**Saved entries**
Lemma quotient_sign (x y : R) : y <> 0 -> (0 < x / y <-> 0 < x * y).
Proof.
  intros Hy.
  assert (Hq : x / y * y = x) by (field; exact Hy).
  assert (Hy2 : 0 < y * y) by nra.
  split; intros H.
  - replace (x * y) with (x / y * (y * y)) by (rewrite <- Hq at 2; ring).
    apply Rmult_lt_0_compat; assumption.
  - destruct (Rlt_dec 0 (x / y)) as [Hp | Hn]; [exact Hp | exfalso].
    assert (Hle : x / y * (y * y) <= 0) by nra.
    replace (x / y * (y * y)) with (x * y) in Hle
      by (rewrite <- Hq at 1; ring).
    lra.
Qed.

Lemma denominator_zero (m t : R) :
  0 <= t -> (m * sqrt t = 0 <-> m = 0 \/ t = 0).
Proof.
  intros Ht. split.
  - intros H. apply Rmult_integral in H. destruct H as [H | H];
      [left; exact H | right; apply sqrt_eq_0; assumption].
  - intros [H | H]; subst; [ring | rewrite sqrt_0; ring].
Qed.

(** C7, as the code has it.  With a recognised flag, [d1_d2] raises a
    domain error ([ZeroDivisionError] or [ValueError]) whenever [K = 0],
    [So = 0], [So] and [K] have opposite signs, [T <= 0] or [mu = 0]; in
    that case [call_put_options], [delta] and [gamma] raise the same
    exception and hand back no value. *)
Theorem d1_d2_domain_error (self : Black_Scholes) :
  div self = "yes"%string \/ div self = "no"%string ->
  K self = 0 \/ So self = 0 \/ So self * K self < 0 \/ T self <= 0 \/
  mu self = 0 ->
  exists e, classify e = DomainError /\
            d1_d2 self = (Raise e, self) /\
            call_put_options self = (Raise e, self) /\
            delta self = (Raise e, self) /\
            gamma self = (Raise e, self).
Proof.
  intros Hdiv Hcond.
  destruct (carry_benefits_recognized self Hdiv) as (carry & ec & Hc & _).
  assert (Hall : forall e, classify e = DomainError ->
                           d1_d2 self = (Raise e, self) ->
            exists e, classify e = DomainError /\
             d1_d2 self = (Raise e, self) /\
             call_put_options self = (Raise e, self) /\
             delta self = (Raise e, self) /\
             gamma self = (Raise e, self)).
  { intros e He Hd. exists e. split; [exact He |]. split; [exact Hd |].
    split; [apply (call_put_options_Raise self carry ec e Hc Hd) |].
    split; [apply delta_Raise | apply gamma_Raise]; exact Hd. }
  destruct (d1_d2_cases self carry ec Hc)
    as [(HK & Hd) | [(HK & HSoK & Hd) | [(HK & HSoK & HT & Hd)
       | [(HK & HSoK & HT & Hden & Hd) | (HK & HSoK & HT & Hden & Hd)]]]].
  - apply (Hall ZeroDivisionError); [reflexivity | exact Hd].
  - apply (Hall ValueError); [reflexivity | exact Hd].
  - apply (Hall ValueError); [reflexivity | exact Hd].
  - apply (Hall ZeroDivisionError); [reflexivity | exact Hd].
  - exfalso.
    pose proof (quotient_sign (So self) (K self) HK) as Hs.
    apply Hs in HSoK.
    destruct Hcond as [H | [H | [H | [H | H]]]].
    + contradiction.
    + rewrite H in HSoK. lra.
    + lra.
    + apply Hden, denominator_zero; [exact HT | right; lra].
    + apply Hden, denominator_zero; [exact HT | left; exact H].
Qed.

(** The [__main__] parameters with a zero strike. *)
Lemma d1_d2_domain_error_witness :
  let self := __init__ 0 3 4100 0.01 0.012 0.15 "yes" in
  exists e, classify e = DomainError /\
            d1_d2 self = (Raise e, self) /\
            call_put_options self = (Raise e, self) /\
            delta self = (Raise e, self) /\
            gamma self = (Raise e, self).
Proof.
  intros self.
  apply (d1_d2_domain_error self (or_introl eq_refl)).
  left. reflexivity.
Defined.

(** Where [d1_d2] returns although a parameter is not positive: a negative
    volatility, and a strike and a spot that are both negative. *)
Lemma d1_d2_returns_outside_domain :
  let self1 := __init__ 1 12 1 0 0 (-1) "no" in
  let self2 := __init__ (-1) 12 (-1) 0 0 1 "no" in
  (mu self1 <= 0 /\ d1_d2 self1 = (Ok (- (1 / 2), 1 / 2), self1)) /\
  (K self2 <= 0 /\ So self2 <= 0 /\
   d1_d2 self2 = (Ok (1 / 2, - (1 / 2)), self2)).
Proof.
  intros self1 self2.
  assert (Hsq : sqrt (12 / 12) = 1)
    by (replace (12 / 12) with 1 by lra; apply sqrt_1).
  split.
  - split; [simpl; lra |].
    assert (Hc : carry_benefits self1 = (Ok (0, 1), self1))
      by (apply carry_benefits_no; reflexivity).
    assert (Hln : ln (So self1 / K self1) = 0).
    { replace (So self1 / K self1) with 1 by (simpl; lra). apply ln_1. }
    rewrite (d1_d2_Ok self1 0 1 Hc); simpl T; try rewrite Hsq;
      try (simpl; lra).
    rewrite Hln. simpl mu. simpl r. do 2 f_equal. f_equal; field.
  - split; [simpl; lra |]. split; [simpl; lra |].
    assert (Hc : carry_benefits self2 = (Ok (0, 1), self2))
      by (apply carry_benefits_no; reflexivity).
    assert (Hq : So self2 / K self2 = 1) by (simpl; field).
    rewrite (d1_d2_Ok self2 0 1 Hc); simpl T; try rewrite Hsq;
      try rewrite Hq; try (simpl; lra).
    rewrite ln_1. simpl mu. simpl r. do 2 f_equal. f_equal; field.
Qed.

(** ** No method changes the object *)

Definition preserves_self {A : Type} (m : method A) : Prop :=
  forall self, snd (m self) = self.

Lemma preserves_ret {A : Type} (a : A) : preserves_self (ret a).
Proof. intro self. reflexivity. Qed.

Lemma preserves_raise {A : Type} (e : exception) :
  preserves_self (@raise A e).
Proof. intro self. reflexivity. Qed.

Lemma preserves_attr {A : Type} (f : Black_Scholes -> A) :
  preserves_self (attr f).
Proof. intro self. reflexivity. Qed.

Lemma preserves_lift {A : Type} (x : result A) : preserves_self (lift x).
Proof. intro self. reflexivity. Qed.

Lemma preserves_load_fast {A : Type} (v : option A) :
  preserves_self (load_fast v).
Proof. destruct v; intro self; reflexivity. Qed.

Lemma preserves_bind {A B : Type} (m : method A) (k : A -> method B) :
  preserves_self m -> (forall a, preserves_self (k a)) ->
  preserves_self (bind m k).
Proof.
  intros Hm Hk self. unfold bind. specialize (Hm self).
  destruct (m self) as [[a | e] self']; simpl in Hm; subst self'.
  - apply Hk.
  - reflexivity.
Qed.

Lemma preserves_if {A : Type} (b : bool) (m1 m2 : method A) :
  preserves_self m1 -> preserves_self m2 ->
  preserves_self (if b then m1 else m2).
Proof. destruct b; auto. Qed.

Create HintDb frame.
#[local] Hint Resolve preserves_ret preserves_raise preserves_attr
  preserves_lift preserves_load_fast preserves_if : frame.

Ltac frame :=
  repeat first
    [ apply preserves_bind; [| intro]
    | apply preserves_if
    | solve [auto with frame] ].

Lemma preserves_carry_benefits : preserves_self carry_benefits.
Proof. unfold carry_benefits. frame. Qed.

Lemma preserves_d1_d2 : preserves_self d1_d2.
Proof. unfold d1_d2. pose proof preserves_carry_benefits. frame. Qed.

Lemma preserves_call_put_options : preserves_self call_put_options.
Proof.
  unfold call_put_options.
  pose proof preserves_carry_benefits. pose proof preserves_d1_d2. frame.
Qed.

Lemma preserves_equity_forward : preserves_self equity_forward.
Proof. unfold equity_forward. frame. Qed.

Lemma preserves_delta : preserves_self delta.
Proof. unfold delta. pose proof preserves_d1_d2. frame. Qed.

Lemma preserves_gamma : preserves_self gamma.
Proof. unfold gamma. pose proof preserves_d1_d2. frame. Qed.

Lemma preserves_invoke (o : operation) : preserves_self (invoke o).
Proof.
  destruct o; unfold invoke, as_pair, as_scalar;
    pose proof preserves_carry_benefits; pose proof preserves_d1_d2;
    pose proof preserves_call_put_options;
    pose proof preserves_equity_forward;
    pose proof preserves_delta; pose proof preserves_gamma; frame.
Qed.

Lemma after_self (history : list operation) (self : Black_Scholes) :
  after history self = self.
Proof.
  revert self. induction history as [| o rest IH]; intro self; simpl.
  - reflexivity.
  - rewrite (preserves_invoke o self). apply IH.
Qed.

**Work instruction**
Scan the entries for the string "subst" and report only how many lines contain it.

**Task answer**
2